*** ENTRIES PROVIDED ***

Definition getChannelsData (env : Env) (folderId : option string) : IO (list Channel.t) :=
  try_catch
    (let* (documentsResponse, metadataResponse) :=
       Promise_all2 (getDocuments env folderId) (getAllMetadata env folderId) in
     let documents := default [] (documents documentsResponse) in
     let metadataList := default [] (meta_documents metadataResponse) in
     let metadataMap := metadata_map metadataList in
     Promise_all (imap (document_task env metadataMap) documents))
    (fun error =>
       console_error "Error fetching channels data:" error ;;
       throw error).

End Api.

(* ===================================================================== *)
(** ** [frontend/src/components/Dashboard.jsx] *)
(* ===================================================================== *)

Module Dashboard.

(** The [useState] cells of [EpimetheusDashboard]. *)
Record State := {
  activeTab : string;
  documents : list Channel.t;
  selectedDocumentForHistory : option string;
  loading : bool;
  error : option string;
  refreshing : bool;
  totalMessageCount : Z
}.

Definition setActiveTab (v : string) (s : State) : State :=
  {| activeTab := v; documents := documents s;
     selectedDocumentForHistory := selectedDocumentForHistory s;
     loading := loading s; error := error s; refreshing := refreshing s;
     totalMessageCount := totalMessageCount s |}.

Definition setDocuments (v : list Channel.t) (s : State) : State :=
  {| activeTab := activeTab s; documents := v;
     selectedDocumentForHistory := selectedDocumentForHistory s;
     loading := loading s; error := error s; refreshing := refreshing s;
     totalMessageCount := totalMessageCount s |}.

Definition setSelectedDocumentForHistory (v : option string) (s : State) : State :=
  {| activeTab := activeTab s; documents := documents s;
     selectedDocumentForHistory := v;
     loading := loading s; error := error s; refreshing := refreshing s;
     totalMessageCount := totalMessageCount s |}.

Definition setLoading (v : bool) (s : State) : State :=
  {| activeTab := activeTab s; documents := documents s;
     selectedDocumentForHistory := selectedDocumentForHistory s;
     loading := v; error := error s; refreshing := refreshing s;
     totalMessageCount := totalMessageCount s |}.

Definition setError (v : option string) (s : State) : State :=
  {| activeTab := activeTab s; documents := documents s;
     selectedDocumentForHistory := selectedDocumentForHistory s;
     loading := loading s; error := v; refreshing := refreshing s;
     totalMessageCount := totalMessageCount s |}.

Definition setTotalMessageCount (v : Z) (s : State) : State :=
  {| activeTab := activeTab s; documents := documents s;
     selectedDocumentForHistory := selectedDocumentForHistory s;
     loading := loading s; error := error s; refreshing := refreshing s;
     totalMessageCount := v |}.

(** Modelled from the spec: the dashboard imports [getDocumentsData] from
    [utils/api], which the module under [src/] does not export; the refresh
    is specified as a full re-run of the aggregation, here without a folder. *)
Definition getDocumentsData (env : Env) : IO (list Channel.t) :=
  Api.getChannelsData env None.

Definition confirm (env : Env) (question : string) : IO bool :=
  Task (Fulfilled (window_confirm env question)) [Confirm question].

(** [fetchDocuments]: the [finally] block runs on both paths. *)
Definition fetchDocuments (env : Env) (s : State) : IO State :=
  let s := setError None (setLoading true s) in
  try_catch
    (let* (documentsData, messageCountData) :=
       Promise_all2 (getDocumentsData env) (Api.getMessageCount env None) in
     ret (setLoading false
            (setTotalMessageCount (default 0%Z (count messageCountData))
               (setDocuments documentsData s))))
    (fun err =>
       console_error "Error fetching documents:" err ;;
       ret (setLoading false
              (setDocuments []
                 (setError
                    (Some "Failed to load documents. Please check if the backend API is running.")
                    s)))).

Definition handleRevert (documentId : option string) (s : State) : State :=
  setActiveTab "history" (setSelectedDocumentForHistory documentId s).

(** [handleRevertVersion(documentId, version, versionId)] *)
Definition handleRevertVersion (env : Env) (s : State)
    (documentId : option string) (version : Z) (versionId : option string) : IO State :=
  let* confirmed :=
    confirm env ("Are you sure you want to revert to version " +:+ pretty version +:+ "?") in
  if negb confirmed then ret s else
  try_catch
    (let idToUse := toString (versionId ||| Some (pretty version)) in
     Api.revertVersion env documentId idToUse ;;
     let* s' := fetchDocuments env s in
     alert ("Successfully reverted to version " +:+ pretty version) ;;
     ret s')
    (fun err =>
       console_error "Error reverting version:" err ;;
       alert ("Failed to revert version: " +:+ message err) ;;
       ret s).

(** An element of the history list: [{ ...v, documentId, documentName }]. *)
Record HistoryEntry := {
  version : Z;
  versionId : option string;
  timestamp : Z;
  charsAdded : Z;
  documentId : option string;
  documentName : string
}.

Definition history_entry (doc : Channel.t) (v : Version.t) : HistoryEntry :=
  {| version := Version.version v;
     versionId := Version.versionId v;
     timestamp := Version.timestamp v;
     charsAdded := Version.charsAdded v;
     documentId := Channel.id doc;
     documentName := Channel.name doc |}.

(** The list [allVersions] of the history tab; [doc.versions || []] is
    [doc.versions], an array being truthy. *)
Definition allVersions (selectedDocumentForHistory : option string)
    (documents : list Channel.t) : list HistoryEntry :=
  let documentsToShow :=
    if truthy selectedDocumentForHistory
    then filter (fun doc => Channel.id doc = selectedDocumentForHistory) documents
    else documents in
  sort (fun a b => (timestamp b - timestamp a)%Z)
       (flat_map (fun doc => map (history_entry doc) (Channel.versions doc)) documentsToShow).

End Dashboard.

(* ===================================================================== *)
(** ** Vocabulary of the statements *)
(* ===================================================================== *)

(** The payload of a fetch that went through: the network delivered a
    response, its status was a success and its body parsed. *)
Definition delivered {A} (r : result (response A)) : option A :=
  match r with
  | Fulfilled (Ok (Fulfilled a)) => Some a
  | _ => None
  end.

(** The document list and the metadata list that reach the aggregation:
    what [documentsResponse.documents || []] and
    [metadataResponse.documents || []] evaluate to. *)
Definition documents_of (env : Env) (folderId : option string) : list Doc.t :=
  match outcome (Api.getDocuments env folderId) with
  | Fulfilled r => default [] (documents r)
  | Rejected _ => []
  end.

Definition metadata_of (env : Env) (folderId : option string) : list Meta.t :=
  match outcome (Api.getAllMetadata env folderId) with
  | Fulfilled r => default [] (meta_documents r)
  | Rejected _ => []
  end.

(** The identifier of a document as the aggregation reads it. *)
Definition docId_of (doc : Doc.t) : option string := Doc.id doc ||| Doc.doc_id doc.

(** The URLs requested with a given method, in order. *)
Definition requests (method : string) (tr : list event) : list string :=
  omap (fun ev => match ev with
                  | Fetch m url => if decide (m = method) then Some url else None
                  | _ => None
                  end) tr.

(** The same world, except for the answer to [GET /versions/{docId}]. *)
Definition with_versions (env : Env) (docId : option string)
    (r : result (response VersionsResponse)) : Env :=
  {| VITE_API_BASE_URL := VITE_API_BASE_URL env;
     PROD := PROD env;
     GET_documents := GET_documents env;
     GET_metadata_all := GET_metadata_all env;
     GET_versions := fun url =>
       if decide (url = Api.API_BASE_URL env +:+ "/versions/" +:+ toString docId)
       then r else GET_versions env url;
     GET_messages_count := GET_messages_count env;
     POST_revert := POST_revert env;
     Date_now := Date_now env;
     window_confirm := window_confirm env |}.

(** The same world, except for the metadata endpoint. *)
Definition with_metadata (env : Env)
    (endpoint : string → result (response MetadataResponse)) : Env :=
  {| VITE_API_BASE_URL := VITE_API_BASE_URL env;
     PROD := PROD env;
     GET_documents := GET_documents env;
     GET_metadata_all := endpoint;
     GET_versions := GET_versions env;
     GET_messages_count := GET_messages_count env;
     POST_revert := POST_revert env;
     Date_now := Date_now env;
     window_confirm := window_confirm env |}.

(** An event that is not a POST request. *)
Definition quiet (ev : event) : Prop := requests "POST" [ev] = [].
(** * Orbit camera (camera.py): a shallow embedding and its properties

    The program is one Python class, [Camera], holding spherical
    coordinates and two flags.  Its arithmetic is done partly on Python
    numbers and partly on numpy [float64] values and arrays.

    Numbers are idealised: a finite floating-point value is the real number
    it denotes, and the operations on finite values are exact (no rounding,
    no overflow); [cos], [sin], [tan] and [sqrt] are the real functions.
    Two things of IEEE arithmetic are kept, because the program can observe
    them.  First, numpy does not raise on a division by zero: it returns
    [inf] or [nan], and these propagate.  Second, [np.pi] is the [float64]
    nearest to the number pi, and that value lies below pi: it bounds the
    clamp on [phi], so it decides whether the camera can reach a pole.
    Python's own division does raise ([ZeroDivisionError]), and so does
    reading an attribute an event does not carry ([AttributeError]). *)

From Stdlib Require Import Reals Machin Lra Lia ZArith Bool List.
Import ListNotations.

Open Scope R_scope.

(** ** numpy scalars *)

Module NP.

(** A [float64]: a finite value, one of the two infinities, or not-a-number.
    Zero carries no sign here; a zero divisor counts as [+0.0], which is what
    [np.linalg.norm] returns for a zero vector. *)
Inductive float64 : Type :=
  | Fin (r : R)
  | PInf
  | NInf
  | NaN.

Definition is_finite (x : float64) : bool :=
  match x with Fin _ => true | _ => false end.

(** The infinity with the sign of [r]; [nan] when [r] is zero
    (the value of [0 * inf] and of [0 / 0]). *)
Definition signed_inf (r : R) : float64 :=
  if Req_EM_T r 0 then NaN
  else if Rlt_dec 0 r then PInf else NInf.

Definition neg (x : float64) : float64 :=
  match x with
  | Fin r => Fin (- r)
  | PInf => NInf
  | NInf => PInf
  | NaN => NaN
  end.

Definition add (x y : float64) : float64 :=
  match x, y with
  | NaN, _ | _, NaN => NaN
  | Fin a, Fin b => Fin (a + b)
  | PInf, NInf | NInf, PInf => NaN
  | PInf, _ | _, PInf => PInf
  | NInf, _ | _, NInf => NInf
  end.

Definition sub (x y : float64) : float64 := add x (neg y).

Definition mul (x y : float64) : float64 :=
  match x, y with
  | NaN, _ | _, NaN => NaN
  | Fin a, Fin b => Fin (a * b)
  | Fin a, PInf | PInf, Fin a => signed_inf a
  | Fin a, NInf | NInf, Fin a => signed_inf (- a)
  | PInf, PInf | NInf, NInf => PInf
  | PInf, NInf | NInf, PInf => NInf
  end.

(** Division never raises: [x / 0] is an infinity, [0 / 0] is [nan]. *)
Definition div (x y : float64) : float64 :=
  match x, y with
  | NaN, _ | _, NaN => NaN
  | Fin a, Fin b => if Req_EM_T b 0 then signed_inf a else Fin (a / b)
  | Fin _, (PInf | NInf) => Fin 0
  | PInf, Fin b => if Rlt_dec b 0 then NInf else PInf
  | NInf, Fin b => if Rlt_dec b 0 then PInf else NInf
  | (PInf | NInf), (PInf | NInf) => NaN
  end.

Definition sqrt (x : float64) : float64 :=
  match x with
  | Fin r => if Rlt_dec r 0 then NaN else Fin (R_sqrt.sqrt r)
  | PInf => PInf
  | NInf | NaN => NaN
  end.

(** [np.cos], [np.sin], [np.tan] at a finite Python number.  [np.tan] of a
    finite [float64] is always finite (no [float64] is an odd multiple of
    [pi/2]); the value is the real tangent wherever that is defined. *)
Definition cos (x : R) : float64 := Fin (Rtrigo_def.cos x).
Definition sin (x : R) : float64 := Fin (Rtrigo_def.sin x).
Definition tan (x : R) : float64 := Fin (Rtrigo1.tan x).

(** [np.pi]: the [float64] [0x400921FB54442D18], exactly
    [884279719003555 / 2^48 = 3.141592653589793115997963...]. *)
Definition pi : R := 884279719003555 / 281474976710656.

(** [np.radians] *)
Definition radians (deg : R) : R := deg * pi / 180.

(** *** Arrays of three [float64] *)

Record array3 : Type := mk3 { x0 : float64; x1 : float64; x2 : float64 }.

(** [np.array([x, y, z])] of three finite numbers *)
Definition of_reals (v : R * R * R) : array3 :=
  let '(a, b, c) := v in mk3 (Fin a) (Fin b) (Fin c).

Definition all_nan : array3 := mk3 NaN NaN NaN.

Definition all_finite (v : array3) : bool :=
  is_finite (x0 v) && is_finite (x1 v) && is_finite (x2 v).

(** [-v] *)
Definition vneg (v : array3) : array3 :=
  mk3 (neg (x0 v)) (neg (x1 v)) (neg (x2 v)).

(** [v + w] *)
Definition vadd (v w : array3) : array3 :=
  mk3 (add (x0 v) (x0 w)) (add (x1 v) (x1 w)) (add (x2 v) (x2 w)).

(** [s * v] *)
Definition vscale (s : float64) (v : array3) : array3 :=
  mk3 (mul s (x0 v)) (mul s (x1 v)) (mul s (x2 v)).

(** [v / s] *)
Definition vdiv (v : array3) (s : float64) : array3 :=
  mk3 (div (x0 v) s) (div (x1 v) s) (div (x2 v) s).

(** [np.dot(v, w)] *)
Definition dot (v w : array3) : float64 :=
  add (add (mul (x0 v) (x0 w)) (mul (x1 v) (x1 w))) (mul (x2 v) (x2 w)).

(** [np.linalg.norm(v)]: the square root of the sum of the squares. *)
Definition norm (v : array3) : float64 := sqrt (dot v v).

(** [np.cross(a, b)] for two arrays of length three. *)
Definition cross (a b : array3) : array3 :=
  mk3 (sub (mul (x1 a) (x2 b)) (mul (x2 a) (x1 b)))
      (sub (mul (x2 a) (x0 b)) (mul (x0 a) (x2 b)))
      (sub (mul (x0 a) (x1 b)) (mul (x1 a) (x0 b))).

*** End of ENTRIES PROVIDED ***

● PROMPT:
Copy all lines of the listing above that contain the string "method".

● WRITTEN RESPONSE:
(** The URLs requested with a given method, in order. *)
Definition requests (method : string) (tr : list event) : list string :=
                  | Fetch m url => if decide (m = method) then Some url else None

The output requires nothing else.